Fig. 1. PBLD is decreased in people with UC.

a Expression of PBLD, tight junction (TJ) proteins, and the nuclear factor (NF)-κB signaling pathway was evaluated by immunoblotting in paired colon tissues from patients with UC (n = 6). β-actin served as an internal control. N normal colon tissue, I inflamed colon tissue. b Expression of PBLD mRNA was analyzed by quantitative reverse-transcriptase (qRT)-PCR in paired inflamed and non-inflamed colon tissue samples from UC patients (n = 9).
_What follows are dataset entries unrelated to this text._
(** * Risk validation and performance tracking engine of claude-trade

    A shallow embedding of the Go package [ai_assistant]
    (risk_management.go, the performance tracker and the response parser of
    trading_assistant.go), followed by the properties of the engine.

    Conventions of the embedding:
    - [float64] is Rocq's primitive binary64 [float]; every Go operation is
      one IEEE-754 operation rounded on its own (no fused multiply-add, as on
      amd64);
    - [map[string]T] is stdpp's [gmap string T]; where Go ranges over a map,
      the unspecified iteration order is a parameter constrained to be a
      permutation of the entries;
    - calls into the Go standard library whose result is data
      ([fmt.Sprintf] of a float, [fmt.Sscanf], [json.Unmarshal] of a
      response) are parameters of the functions that use them;
    - the ledger file and the clock are explicit state ([world]); an element
      of [[]*RecommendationRecord] is an [option] (the nil pointer that a
      JSON [null] decodes to), a call returns a value, returns an error or
      panics, and the strings of a record are stored as [encoding/json]
      writes and reads them (invalid UTF-8 becomes U+FFFD). *)

From Stdlib Require Import ZArith Floats Lia Bool List String Ascii.
From Stdlib Require QArith.
From stdpp Require Import gmap strings list pretty.

Set Warnings "-inexact-float".
Local Open Scope Z_scope.

(* ===================================================================== *)
(** * Part I: the embedding                                               *)
(* ===================================================================== *)

(** ** float64 helpers of the Go runtime *)

Module Float64.
Local Open Scope float_scope.

(** [math.Abs]: clears the sign bit. *)
Definition math_Abs (x : float) : float := abs x.

(** [math.Sqrt]. *)
Definition math_Sqrt (x : float) : float := sqrt x.

(** [math.Min], with its special cases
    Min(x, -Inf) = Min(-Inf, x) = -Inf, Min(x, NaN) = Min(NaN, x) = NaN,
    Min(-0, ±0) = Min(±0, -0) = -0. *)
Definition math_Min (x y : float) : float :=
  if Leibniz.eqb x neg_infinity || Leibniz.eqb y neg_infinity then neg_infinity
  else if is_nan x || is_nan y then nan
  else if (x =? 0) && (x =? y) then (if get_sign x then x else y)
  else if x <? y then x else y.

(** Go's [x > y] on float64. *)
Definition gtb (x y : float) : bool := y <? x.

(** The conversion [float64(n)] of a non-negative [int] below 2^63. *)
Definition of_int (n : Z) : float := of_uint63 (Uint63.of_Z n).

(** A float64 that [encoding/json] can marshal: NaN and the infinities are
    rejected with an [UnsupportedValueError]. *)
Definition json_encodable (x : float) : bool := is_finite x.
End Float64.

(** ** Dynamic values: Go's [interface{}] as found in a decoded snapshot *)

Inductive iface : Type :=
| IFloat64 (f : float)
| IString (s : string)
| IBool (b : bool)
| INil
| IOther.

(** ** Data model *)

(** trading_assistant.go, [TradeRecommendation]. *)
Record TradeRecommendation : Type := {
  Ticker : string;
  Strategy : string;
  Legs : string;
  Thesis : string;
  POP : float;
  MaxLoss : float;
  MaxProfit : float;
  Score : float
}.

(** risk_management.go, [RiskManager]. *)
Record RiskManager : Type := {
  maxPortfolioRiskPercent : float;
  maxPositionSizePercent : float;
  maxDailyLossPercent : float;
  minProbabilityOfProfit : float;
  maxConcentrationPercent : float;
  requireManualApproval : bool
}.

(** risk_management.go, [TradeValidation]. *)
Record TradeValidation : Type := {
  IsValid : bool;
  Violations : list string;
  RiskScore : float;
  RequiresApproval : bool
}.

Definition NewRiskManager : RiskManager := {|
  maxPortfolioRiskPercent := 2.0;
  maxPositionSizePercent := 0.5;
  maxDailyLossPercent := 1.0;
  minProbabilityOfProfit := 0.65;
  maxConcentrationPercent := 10.0;
  requireManualApproval := true
|}.

(** ** Risk policy engine (risk_management.go) *)

Module Risk.
Import Float64.
Local Open Scope string_scope.
Local Open Scope float_scope.

(** [validation.IsValid = false; validation.Violations = append(...)]. *)
Definition add_violation (v : TradeValidation) (msg : string) : TradeValidation :=
  {| IsValid := false;
     Violations := (Violations v ++ [msg])%list;
     RiskScore := RiskScore v;
     RequiresApproval := RequiresApproval v |}.

Definition set_RiskScore (v : TradeValidation) (s : float) : TradeValidation :=
  {| IsValid := IsValid v;
     Violations := Violations v;
     RiskScore := s;
     RequiresApproval := RequiresApproval v |}.
(** What [safe_string] returns when it returns a text. *)
Lemma safe_string_shape (float_str : PyFloat.float -> string)
    (value : cell) (max_length : option Z) (r : string) :
  safe_string float_str value max_length = Some r ->
  r <> ""
  /\ PyStr.strip r = r
  /\ PyStr.mem (PyStr.lower r) ["nan"; "null"; "none"] = false
  /\ forall n, max_length = Some n -> 3 <= n -> PyStr.len r <= n.
Proof.
  unfold safe_string.
  destruct (isna value || _); [discriminate|].
  set (result := PyStr.strip (cell_str float_str value)).
  destruct (PyStr.is_empty result) eqn:Ee; [discriminate|].
  destruct (PyStr.mem (PyStr.lower result) _) eqn:Em; [discriminate|].
  cbn [orb].
  assert (Hs : PyStr.strip result = result) by apply strip_idempotent.
  assert (Hne : result <> "") by (intros E; rewrite E in Ee; discriminate).
  assert (Whole : Some result = Some r ->
                  (forall n, max_length = Some n -> 3 <= n ->
                             PyStr.len result <= n) ->
                  r <> "" /\ PyStr.strip r = r
                  /\ PyStr.mem (PyStr.lower r) ["nan"; "null"; "none"] = false
                  /\ forall n, max_length = Some n -> 3 <= n ->
                               PyStr.len r <= n).
  { intros E Hlen. injection E as <-. auto. }
  destruct max_length as [n|]; [|intros E; apply Whole; [exact E | discriminate]].
  destruct (negb (n =? 0) && (n <? PyStr.len result)) eqn:Ec.
  - intros E. injection E as <-.
    unfold str_slice_to.
    set (k := if 0 <=? n - 3 then Z.to_nat (n - 3)
              else (String.length result - Z.to_nat (- (n - 3)))%nat).
    replace (if 0 <=? n - 3 then take (Z.to_nat (n - 3)) result
             else take (String.length result - Z.to_nat (- (n - 3))) result)
      with (take k result) by (unfold k; now destruct (0 <=? n - 3)).
    split; [|split; [|split]].
    + destruct (take k result); discriminate.
    + apply strip_cut. apply (proj1 (strip_trimmed _)).
    + apply cut_not_null_literal.
    + intros n' E Hn. injection E as <-. unfold PyStr.len.
      rewrite length_append, length_take. simpl.
      unfold k. destruct (Z.leb_spec 0 (n - 3)); lia.
  - intros E. apply Whole; [exact E|].
    intros n' E' Hn. injection E' as <-.
    apply andb_false_iff in Ec as [Ec|Ec].
    + apply negb_false_iff, Z.eqb_eq in Ec. lia.
    + now apply Z.ltb_ge in Ec.
Qed.

(** [safe_string] never returns an empty or padded text, nor "nan", "null"
    or "none" in any letter case; with a [max_length] of 3 or more the text
    it returns is at most that long. *)
Theorem safe_string_result (float_str : PyFloat.float -> string)
    (value : cell) (max_length : option Z) :
  match safe_string float_str value max_length with
  | None => True
  | Some r =>
      r <> ""
      /\ PyStr.strip r = r
      /\ ~ In (PyStr.lower r) ["nan"; "null"; "none"]
      /\ forall n, max_length = Some n -> 3 <= n -> PyStr.len r <= n
  end.
Proof.
  destruct (safe_string float_str value max_length) as [r|] eqn:E; [|exact I].
  destruct (safe_string_shape float_str value max_length r E)
    as (H1 & H2 & H3 & H4).
  repeat split; try assumption.
  intros Hin. apply mem_iff_In in Hin. congruence.
Qed.

(** Cleaning a cleaned text changes nothing: what [safe_string] returned is
    returned as it is when it is passed again, with the same [max_length]
    (none, 0, or 3 and more). *)
Theorem safe_string_idempotent (float_str : PyFloat.float -> string)
    (value : cell) (max_length : option Z) (r : string) :
  (forall n, max_length = Some n -> n = 0 \/ 3 <= n) ->
  safe_string float_str value max_length = Some r ->
  safe_string float_str (CStr r) max_length = Some r.
Proof.
  intros Hmax E.
  destruct (safe_string_shape float_str value max_length r E)
    as (H1 & H2 & H3 & H4).
  unfold safe_string. cbn [isna orb cell_str]. rewrite H2, H3.
  destruct r as [|c r]; [congruence|]. cbn [PyStr.is_empty orb].
  destruct max_length as [n|]; [|reflexivity].
  destruct (Hmax n eq_refl) as [->|Hn]; [reflexivity|].
  specialize (H4 n eq_refl Hn).
  destruct (Z.ltb_spec n (PyStr.len (String c r))); [lia|].
  now rewrite andb_false_r.
Qed.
Glyceraldehyde 3-phosphate dehydrogenase (GAPDH) was used as an internal control. **p < 0.01. c Expression of PBLD mRNA was assessed using a published dataset (GSE75214; N = 108; normal controls, n = 11; inactive UC, n = 23; active UC, n = 74) ****p < 0.0001. d, e Levels of TNF-α and IL-6 mRNA were analyzed using qRT-PCR in paired inflamed and non-inflamed colon tissue samples from patiens with UC (n = 9). f Spearman’s correlation analysis between PBLD and TNF-α mRNA levels (r = −0.5501, p = 0.0180). g Spearman’s correlation analysis between PBLD and IL-6 mRNA levels (r = −0.6099, p = 0.0072). h, i Occludin and ZO-1 mRNA levels were analyzed using qRT-PCR in paired inflamed and non-inflamed colon tissue samples from patients with UC (n = 9). j Spearman’s correlation between PBLD and occludin mRNA levels (r = 0.4716, p = 0.0482). k Spearman’s correlation between PBLD and ZO-1 mRNA levels (r = 0.7172, p = 0.0008). l PBLD mRNA levels were analyzed using a published dataset from patients with UC who received infliximab treatment. (GSE16879; N = 24; those who responded to treatment, n = 8; nonresponders, n = 16). UCR-beforeT responder before infliximab treatment, UCR-afterT responder after infliximab treatment, UCNR-beforeT nonresponder before infliximab treatment, UCNR-afterT nonresponder after infliximab treatment.